(Records to process begins)
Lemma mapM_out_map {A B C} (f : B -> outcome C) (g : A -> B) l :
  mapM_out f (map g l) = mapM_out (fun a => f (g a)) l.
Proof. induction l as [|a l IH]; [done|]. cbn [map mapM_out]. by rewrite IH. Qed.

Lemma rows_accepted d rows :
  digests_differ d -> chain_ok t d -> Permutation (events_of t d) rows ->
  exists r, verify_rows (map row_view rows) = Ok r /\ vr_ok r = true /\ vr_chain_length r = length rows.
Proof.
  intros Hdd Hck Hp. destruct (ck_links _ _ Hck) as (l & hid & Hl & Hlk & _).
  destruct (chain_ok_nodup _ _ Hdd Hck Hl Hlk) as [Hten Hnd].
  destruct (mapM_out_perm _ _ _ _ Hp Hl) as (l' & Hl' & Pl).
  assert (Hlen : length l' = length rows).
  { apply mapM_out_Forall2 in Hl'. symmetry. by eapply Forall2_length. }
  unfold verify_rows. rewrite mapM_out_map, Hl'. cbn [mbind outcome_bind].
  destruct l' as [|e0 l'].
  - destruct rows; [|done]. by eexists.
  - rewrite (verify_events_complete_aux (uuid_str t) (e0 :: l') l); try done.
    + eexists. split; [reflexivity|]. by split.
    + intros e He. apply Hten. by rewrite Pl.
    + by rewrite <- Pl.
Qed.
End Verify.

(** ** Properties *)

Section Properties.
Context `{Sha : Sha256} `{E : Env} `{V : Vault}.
(Records to process ends)
(Records to process begins)
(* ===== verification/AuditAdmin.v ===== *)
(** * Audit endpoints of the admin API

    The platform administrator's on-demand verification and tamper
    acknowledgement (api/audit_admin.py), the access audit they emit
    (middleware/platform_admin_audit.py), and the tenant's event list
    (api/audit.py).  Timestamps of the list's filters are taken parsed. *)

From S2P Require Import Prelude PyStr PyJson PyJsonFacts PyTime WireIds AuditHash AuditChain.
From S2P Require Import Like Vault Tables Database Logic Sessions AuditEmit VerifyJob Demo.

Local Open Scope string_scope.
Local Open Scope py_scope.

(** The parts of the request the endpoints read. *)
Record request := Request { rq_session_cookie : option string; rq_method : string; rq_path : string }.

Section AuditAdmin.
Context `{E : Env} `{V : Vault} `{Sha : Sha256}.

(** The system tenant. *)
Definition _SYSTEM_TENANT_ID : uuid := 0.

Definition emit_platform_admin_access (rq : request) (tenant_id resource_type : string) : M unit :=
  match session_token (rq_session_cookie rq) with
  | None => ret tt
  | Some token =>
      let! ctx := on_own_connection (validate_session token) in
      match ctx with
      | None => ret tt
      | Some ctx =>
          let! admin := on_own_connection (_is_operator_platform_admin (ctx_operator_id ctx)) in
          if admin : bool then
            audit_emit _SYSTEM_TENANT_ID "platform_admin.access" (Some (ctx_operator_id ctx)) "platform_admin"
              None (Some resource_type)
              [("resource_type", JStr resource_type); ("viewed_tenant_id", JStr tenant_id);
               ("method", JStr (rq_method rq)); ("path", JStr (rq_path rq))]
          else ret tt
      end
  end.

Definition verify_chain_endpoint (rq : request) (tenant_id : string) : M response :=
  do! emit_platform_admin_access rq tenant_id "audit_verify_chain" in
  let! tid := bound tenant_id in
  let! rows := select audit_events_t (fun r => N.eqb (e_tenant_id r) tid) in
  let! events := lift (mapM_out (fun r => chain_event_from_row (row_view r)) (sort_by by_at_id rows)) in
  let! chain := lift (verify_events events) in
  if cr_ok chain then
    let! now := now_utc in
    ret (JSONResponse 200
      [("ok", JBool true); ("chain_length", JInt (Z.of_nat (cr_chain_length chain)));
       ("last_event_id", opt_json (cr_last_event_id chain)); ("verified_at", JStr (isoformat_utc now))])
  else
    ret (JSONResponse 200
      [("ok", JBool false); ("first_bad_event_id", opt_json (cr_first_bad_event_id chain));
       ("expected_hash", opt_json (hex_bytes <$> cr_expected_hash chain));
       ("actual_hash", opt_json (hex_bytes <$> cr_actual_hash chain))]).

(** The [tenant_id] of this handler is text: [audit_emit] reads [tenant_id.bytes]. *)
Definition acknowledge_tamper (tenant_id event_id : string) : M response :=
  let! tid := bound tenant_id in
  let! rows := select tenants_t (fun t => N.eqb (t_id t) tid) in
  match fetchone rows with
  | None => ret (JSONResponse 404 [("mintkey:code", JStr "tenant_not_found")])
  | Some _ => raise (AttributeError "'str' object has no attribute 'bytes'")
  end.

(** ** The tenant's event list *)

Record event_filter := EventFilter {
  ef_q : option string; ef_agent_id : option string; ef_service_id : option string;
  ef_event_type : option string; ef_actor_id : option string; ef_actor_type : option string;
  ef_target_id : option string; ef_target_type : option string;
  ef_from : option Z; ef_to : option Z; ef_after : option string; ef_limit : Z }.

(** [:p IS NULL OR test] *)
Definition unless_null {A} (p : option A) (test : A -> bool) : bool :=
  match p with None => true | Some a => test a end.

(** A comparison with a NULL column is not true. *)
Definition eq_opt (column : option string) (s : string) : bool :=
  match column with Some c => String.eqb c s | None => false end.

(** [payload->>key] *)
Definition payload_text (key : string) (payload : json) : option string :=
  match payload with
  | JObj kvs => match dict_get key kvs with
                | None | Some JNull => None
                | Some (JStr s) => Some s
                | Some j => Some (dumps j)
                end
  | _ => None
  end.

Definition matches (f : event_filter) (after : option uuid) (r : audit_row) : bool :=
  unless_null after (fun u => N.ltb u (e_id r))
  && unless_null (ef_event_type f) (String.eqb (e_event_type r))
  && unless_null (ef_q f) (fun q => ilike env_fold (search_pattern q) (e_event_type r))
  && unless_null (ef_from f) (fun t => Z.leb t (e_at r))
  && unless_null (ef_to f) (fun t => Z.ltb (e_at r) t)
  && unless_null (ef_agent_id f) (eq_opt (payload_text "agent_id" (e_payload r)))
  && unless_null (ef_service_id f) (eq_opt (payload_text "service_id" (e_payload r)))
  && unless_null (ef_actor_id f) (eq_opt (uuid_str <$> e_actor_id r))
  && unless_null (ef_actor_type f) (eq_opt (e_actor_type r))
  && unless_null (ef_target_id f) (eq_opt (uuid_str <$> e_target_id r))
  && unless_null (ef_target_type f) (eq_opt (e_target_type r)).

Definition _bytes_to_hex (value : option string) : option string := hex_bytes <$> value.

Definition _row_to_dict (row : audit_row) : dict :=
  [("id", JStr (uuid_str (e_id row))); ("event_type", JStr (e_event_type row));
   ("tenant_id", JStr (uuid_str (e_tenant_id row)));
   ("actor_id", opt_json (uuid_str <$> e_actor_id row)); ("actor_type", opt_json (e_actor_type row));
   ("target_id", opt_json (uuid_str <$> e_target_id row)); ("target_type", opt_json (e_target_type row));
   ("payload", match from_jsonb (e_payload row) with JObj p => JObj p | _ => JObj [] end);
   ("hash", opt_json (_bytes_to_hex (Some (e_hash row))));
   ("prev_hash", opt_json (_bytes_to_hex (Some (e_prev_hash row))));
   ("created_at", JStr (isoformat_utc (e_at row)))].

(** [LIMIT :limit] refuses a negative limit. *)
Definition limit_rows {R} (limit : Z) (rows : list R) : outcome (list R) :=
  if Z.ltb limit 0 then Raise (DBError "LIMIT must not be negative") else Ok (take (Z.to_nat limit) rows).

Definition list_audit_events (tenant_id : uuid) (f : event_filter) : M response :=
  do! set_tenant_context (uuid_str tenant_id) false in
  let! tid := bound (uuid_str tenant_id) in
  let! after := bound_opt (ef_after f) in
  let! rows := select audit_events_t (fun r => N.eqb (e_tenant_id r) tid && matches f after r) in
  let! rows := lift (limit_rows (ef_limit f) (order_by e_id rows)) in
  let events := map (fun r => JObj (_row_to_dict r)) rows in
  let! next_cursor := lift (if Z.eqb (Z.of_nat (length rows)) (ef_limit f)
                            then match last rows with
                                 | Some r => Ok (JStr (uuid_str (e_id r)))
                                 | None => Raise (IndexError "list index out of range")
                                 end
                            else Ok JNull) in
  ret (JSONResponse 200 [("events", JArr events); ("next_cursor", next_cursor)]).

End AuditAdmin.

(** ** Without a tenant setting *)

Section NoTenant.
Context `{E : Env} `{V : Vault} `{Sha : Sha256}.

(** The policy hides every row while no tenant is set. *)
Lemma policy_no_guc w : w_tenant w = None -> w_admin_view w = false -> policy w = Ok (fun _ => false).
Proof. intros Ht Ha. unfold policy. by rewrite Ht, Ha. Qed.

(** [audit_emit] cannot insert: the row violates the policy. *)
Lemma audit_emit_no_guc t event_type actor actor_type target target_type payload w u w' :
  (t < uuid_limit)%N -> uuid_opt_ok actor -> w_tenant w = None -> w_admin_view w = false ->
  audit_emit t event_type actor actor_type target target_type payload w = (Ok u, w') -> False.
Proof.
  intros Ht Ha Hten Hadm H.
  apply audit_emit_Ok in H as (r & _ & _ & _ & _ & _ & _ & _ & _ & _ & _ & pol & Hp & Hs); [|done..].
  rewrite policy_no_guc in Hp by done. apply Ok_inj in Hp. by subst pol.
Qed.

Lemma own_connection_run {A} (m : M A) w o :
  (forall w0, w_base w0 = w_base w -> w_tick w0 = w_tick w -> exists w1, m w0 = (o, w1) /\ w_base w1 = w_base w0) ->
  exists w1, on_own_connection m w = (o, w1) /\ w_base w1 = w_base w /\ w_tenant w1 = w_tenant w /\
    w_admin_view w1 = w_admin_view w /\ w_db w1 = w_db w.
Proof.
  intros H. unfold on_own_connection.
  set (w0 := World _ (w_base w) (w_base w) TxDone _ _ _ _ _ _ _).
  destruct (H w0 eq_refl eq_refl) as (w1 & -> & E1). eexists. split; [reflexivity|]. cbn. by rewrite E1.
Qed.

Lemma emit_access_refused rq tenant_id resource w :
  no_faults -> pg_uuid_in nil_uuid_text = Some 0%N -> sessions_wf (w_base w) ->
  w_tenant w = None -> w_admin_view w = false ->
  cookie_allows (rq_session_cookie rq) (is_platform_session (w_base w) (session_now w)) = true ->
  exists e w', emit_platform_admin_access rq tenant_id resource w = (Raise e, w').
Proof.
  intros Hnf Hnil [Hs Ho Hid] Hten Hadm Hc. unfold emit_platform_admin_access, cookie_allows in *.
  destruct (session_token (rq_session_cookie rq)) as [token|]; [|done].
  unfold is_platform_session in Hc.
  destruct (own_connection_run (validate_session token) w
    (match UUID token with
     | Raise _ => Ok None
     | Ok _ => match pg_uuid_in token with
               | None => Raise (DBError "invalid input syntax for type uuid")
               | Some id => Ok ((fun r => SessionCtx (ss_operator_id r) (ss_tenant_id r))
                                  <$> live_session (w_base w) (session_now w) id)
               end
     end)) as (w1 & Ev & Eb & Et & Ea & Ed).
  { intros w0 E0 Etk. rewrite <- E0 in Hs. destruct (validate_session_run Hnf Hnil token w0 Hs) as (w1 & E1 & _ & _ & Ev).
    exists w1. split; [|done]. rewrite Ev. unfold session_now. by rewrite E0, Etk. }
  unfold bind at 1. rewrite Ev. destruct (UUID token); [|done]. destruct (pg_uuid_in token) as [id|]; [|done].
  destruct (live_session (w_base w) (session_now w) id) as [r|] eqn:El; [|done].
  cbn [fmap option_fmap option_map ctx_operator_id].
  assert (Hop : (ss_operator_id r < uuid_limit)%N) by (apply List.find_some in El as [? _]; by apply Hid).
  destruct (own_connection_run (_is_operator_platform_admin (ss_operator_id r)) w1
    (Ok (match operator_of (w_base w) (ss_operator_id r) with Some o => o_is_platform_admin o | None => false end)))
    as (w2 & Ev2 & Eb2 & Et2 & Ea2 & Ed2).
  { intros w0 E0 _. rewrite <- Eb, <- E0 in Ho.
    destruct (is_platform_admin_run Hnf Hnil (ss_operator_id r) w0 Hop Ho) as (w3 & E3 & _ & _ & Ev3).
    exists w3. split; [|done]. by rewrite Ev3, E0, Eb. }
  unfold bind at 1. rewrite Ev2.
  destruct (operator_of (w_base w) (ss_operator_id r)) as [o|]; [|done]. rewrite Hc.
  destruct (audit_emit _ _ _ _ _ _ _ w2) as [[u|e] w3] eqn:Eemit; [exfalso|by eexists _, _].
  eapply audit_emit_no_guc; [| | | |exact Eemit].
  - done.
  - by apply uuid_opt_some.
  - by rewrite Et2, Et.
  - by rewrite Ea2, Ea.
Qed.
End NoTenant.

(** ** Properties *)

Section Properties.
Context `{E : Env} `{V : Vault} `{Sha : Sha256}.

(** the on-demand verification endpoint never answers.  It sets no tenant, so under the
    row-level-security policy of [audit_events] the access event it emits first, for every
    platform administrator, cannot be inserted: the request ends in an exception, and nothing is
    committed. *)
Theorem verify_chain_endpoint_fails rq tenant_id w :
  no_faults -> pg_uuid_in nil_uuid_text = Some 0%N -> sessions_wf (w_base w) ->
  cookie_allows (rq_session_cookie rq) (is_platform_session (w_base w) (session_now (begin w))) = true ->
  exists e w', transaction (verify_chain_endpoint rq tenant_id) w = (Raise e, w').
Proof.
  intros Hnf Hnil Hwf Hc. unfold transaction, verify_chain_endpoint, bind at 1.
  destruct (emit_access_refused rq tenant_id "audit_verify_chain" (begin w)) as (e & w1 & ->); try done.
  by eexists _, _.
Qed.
(Records to process ends)
● Task requirements:
Would you print, exactly as written, every line above from the one holding "B -> outcome" through the one holding "destruct (mapM_out_perm _", with both included and no other lines?

● Task output:
Lemma mapM_out_map {A B C} (f : B -> outcome C) (g : A -> B) l :
  mapM_out f (map g l) = mapM_out (fun a => f (g a)) l.
Proof. induction l as [|a l IH]; [done|]. cbn [map mapM_out]. by rewrite IH. Qed.

Lemma rows_accepted d rows :
  digests_differ d -> chain_ok t d -> Permutation (events_of t d) rows ->
  exists r, verify_rows (map row_view rows) = Ok r /\ vr_ok r = true /\ vr_chain_length r = length rows.
Proof.
  intros Hdd Hck Hp. destruct (ck_links _ _ Hck) as (l & hid & Hl & Hlk & _).
  destruct (chain_ok_nodup _ _ Hdd Hck Hl Hlk) as [Hten Hnd].
  destruct (mapM_out_perm _ _ _ _ Hp Hl) as (l' & Hl' & Pl).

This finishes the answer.